● **Stored dataset items**:

Lemma cancel_simulated i q e o q' e' :
  queue_inv (q, e) → exec meanwhile (op_steps (OpCancel i)) (q, e) o (q', e') → simulated (OpCancel i) q e o q' e'.
Proof.
  intros Hinv Hx. unfold op_steps, cancel_steps in Hx. simpl in Hx. exec_step Hx.
  unfold simulated; simpl. destruct (q_storage q !! i) as [r|] eqn:Hs; simpl in Hx.
  2:{ exec_step Hx. exists (Raise (TaskNotFoundError i)). split_and!; [|done| |done|kept_run|set_solver].
      - constructor. by eapply contents_unknown.
      - apply (kept_inv _ e); [kept_run|done]. }
  assert ((i, r) ∈ contents q) as Hin by by apply (contents_elem q e i r Hinv).
  destruct (cancel_contents q e i r Hinv Hin) as (o1 & q1 & e1' & Hrun & Hinv1 & Hc1 & _).
  destruct (pol_remove_spec (q_policy q) i) as (p' & Hp & _ & _ & Htr); [apply Hinv| |].
  { apply (inv_live _ Hinv); simpl. by rewrite Hs. }
  destruct (cancel_run q e i r p' Hs Hp) as (o2 & e2' & evs & Hrun2 & Henv & _).
  rewrite Hrun in Hrun2. injection Hrun2 as _ Hq1 <-.
  exec_step Hx. exec_step Hx. unfold zoom in Hx; simpl in Hx. rewrite Hp in Hx; simpl in Hx. repeat exec_step Hx.
  apply emit_served in Hx as (Hq' & -> & Hk7).
  assert (kept e e') as Hke by (etrans; [|exact Hk7]; kept_run).
  destruct (same_queue q1 q' e e1' e' ltac:(by rewrite Hq1, Hq') Hinv1) as [Hinv' Hc'];
    [by rewrite Henv|done|].
  exists (Ok (Served r)). rewrite Hc', Hc1. split_and!; [| |done|by rewrite Hq'|done|].
  - apply spec_cancel_filter; [|done]. rewrite (proj1 (contents_ids q e Hinv)). apply pol_live_NoDup, Hinv.
  - exists (Served r), e6. split_and!; [done|kept_run|done].
  - rewrite Hq'; simpl. set_solver.
Qed.

Lemma read_simulated op q e o q' e' :
  match op with OpPeek | OpLookup _ | OpSize => True | _ => False end →
  queue_inv (q, e) → exec meanwhile (op_steps op) (q, e) o (q', e') → simulated op q e o q' e'.
Proof.
  intros Hop Hinv Hx. destruct (contents_ids q e Hinv) as [Hids Hlen].
  unfold simulated. destruct op as [| | | |i|]; try done; simpl; unfold op_steps in Hx.
  - destruct (peek_contents q e Hinv) as (q1 & Hrun & Hinv1 & Hc1 & Hcap).
    destruct (pol_peek_spec (q_policy q)) as (p' & Hp & _ & _ & Htr); [apply Hinv|].
    unfold peek in Hrun. revert Hrun. run_step. unfold peek_steps in Hx. simpl in Hx. exec_step Hx.
    unfold zoom in Hx; simpl in Hx. rewrite Hp in Hx |- *; simpl in Hx |- *. exec_step Hx. intros Hrun.
    exists (Ok (Peeked (head ((contents q).*2)))).
    destruct (head (pol_live (q_policy q))); simpl in Hx; exec_step Hx; rewrite Hc1;
      (split_and!; [apply spec_peek|simpl; congruence|apply (kept_inv _ e); [kept_run|done]|done|kept_run|simpl; set_solver]).
  - unfold lookup_steps in Hx. simpl in Hx. exec_step Hx.
    destruct (q_storage q !! i) as [r|] eqn:Hs; simpl in Hx; exec_step Hx.
    + exists (Ok (Served r)). split_and!; [|done|apply (kept_inv _ e); [kept_run|done]|done|kept_run|set_solver].
      constructor. by apply (contents_elem q e i r Hinv).
    + eexists (Raise _). split_and!; [|done|apply (kept_inv _ e); [kept_run|done]|done|kept_run|set_solver].
      constructor. by eapply contents_unknown.
  - unfold size_steps in Hx. simpl in Hx. exec_step Hx. exec_step Hx. exists (Ok (SizeIs (qsize q))).
    split_and!; [|done|apply (kept_inv _ e); [kept_run|done]|done|kept_run|set_solver].
    rewrite <-Hlen. constructor.
Qed.

Lemma op_simulated op q e o q' e' :
  queue_inv (q, e) → admissible op (q, e) → exec meanwhile (op_steps op) (q, e) o (q', e') →
  simulated op q e o q' e'.
Proof.
  intros Hinv Hadm Hx. destruct op as [r| |i| |i|]; try by apply read_simulated.
  - destruct Hadm as (t & Ht & Ha & Hn). by apply (enqueue_simulated q e r t).
  - by apply dequeue_simulated.
  - by apply cancel_simulated.
Qed.

Lemma stamp_filled k v r (ts : gmap nat Task) :
  alter (metadata_set k v) r (alter (λ t, set_metadata (metadata_or_empty t) t) r ts) = alter (metadata_set k v) r ts.
Proof.
  apply map_eq. intros j. destruct (decide (r = j)) as [->|Hne].
  - rewrite !lookup_alter_eq. by destruct (ts !! j).
  - by rewrite !lookup_alter_ne.
Qed.
(** Without interruptions the statements are the methods of [TaskQueue]. *)
Lemma steps_denote op s : denote (op_steps op) s = run_op op s.
Proof.
  destruct s as [q e]. destruct op as [r| |i| |i|]; simpl.
  - unfold enqueue_steps, enqueue, stamp_queued_at. run_step.
    destruct (env_tasks e !! r) as [t|] eqn:Ht; [|unfold deref; by rewrite Ht].
    rewrite (deref_Some e r t Ht); simpl. destruct (is_full q); simpl; [done|].
    rewrite (deref_Some e r t Ht); simpl. destruct (pol_add t (q_policy q)) as [[[]|x] p']; simpl; [|done].
    unfold with_tasks, next_tick; simpl. rewrite stamp_filled. by destruct (emit _ _) as [[[]|x] e'].
  - unfold dequeue_steps, dequeue. run_step. destruct (pol_next (q_policy q)) as [[[i|]|x] p']; simpl; [|done..].
    destruct (q_storage q !! i) as [r|]; simpl; [|done]. unfold deref.
    destruct (env_tasks e !! r) as [t|]; simpl; [|done]. by destruct (emit _ _) as [[[]|x] e'].
  - unfold cancel_steps, cancel. run_step. destruct (q_storage q !! i) as [r|]; simpl; [|done].
    destruct (pol_remove i (q_policy q)) as [[[]|x] p']; simpl; [|done]. by destruct (emit _ _) as [[[]|x] e'].
  - unfold peek_steps, peek. run_step. by destruct (pol_peek (q_policy q)) as [[[i|]|x] p'].
  - unfold lookup_steps, lookup. run_step. by destruct (q_storage q !! i).
  - done.
Qed.
End simulation.

(** * All calls of all threads *)
Section threads.
Context `{!Oracle} {P : Type} `{HP : PolicyLaws P}.
Context {K : Type} `{!LockInterface K} `{!LockLaws K}.
Context {L : Type} (call : L → option queue_op) (answered : L → outcome reply → L).
Abbreviation calls := (calls (S:=Queue P) call answered op_steps meanwhile).
Abbreviation steps := (steps (K:=K) (S:=Queue P) call answered op_steps meanwhile).
Implicit Types (q : Queue P) (e : Env).

(** A thread calls [enqueue] only with a task the queue can take: one that
    exists, that its policy can order and whose id it keeps no trace of. *)
Definition well_behaved (ls : list L) q e : Prop :=
  ∀ h ls' q' e' i l r, calls (ls, (q, e)) h (ls', (q', e')) → ls' !! i = Some l →
    call l = Some (OpEnqueue r) → admissible (OpEnqueue r) (q', e').

(** The specified operation a call stands for. *)
Definition stands_for e (op : queue_op) (sop : spec_op) : Prop :=
  match op with
  | OpEnqueue r => ∃ t, env_tasks e !! r = Some t ∧ sop = Enqueue (task_id t) r
  | OpDequeue => sop = Dequeue
  | OpCancel i => sop = Cancel i
  | OpPeek => sop = Peek
  | OpLookup i => sop = Lookup i
  | OpSize => sop = Size
  end.
(** A call of the run and a step of the specification: the same operation and
    the same answer, unless appending the call's event raised. *)
Definition witnessed (e0 e : Env) (x : finished (Op:=queue_op) (V:=reply)) (y : spec_label) : Prop :=
  stands_for e x.1.2 y.1 ∧
  (x.2 = y.2 ∨ ∃ l d a e1, log_entry l y.1 y.2 = Some d ∧ y.2 = Ok a ∧ kept e0 e1 ∧
     x.2 = omap_ok (λ _, a) (emit d e1).1).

● **Required work**: Wherever a line of the data holds "Hlen", copy that line.

● **Exercise answer**:
  intros Hop Hinv Hx. destruct (contents_ids q e Hinv) as [Hids Hlen].
    rewrite <-Hlen. constructor.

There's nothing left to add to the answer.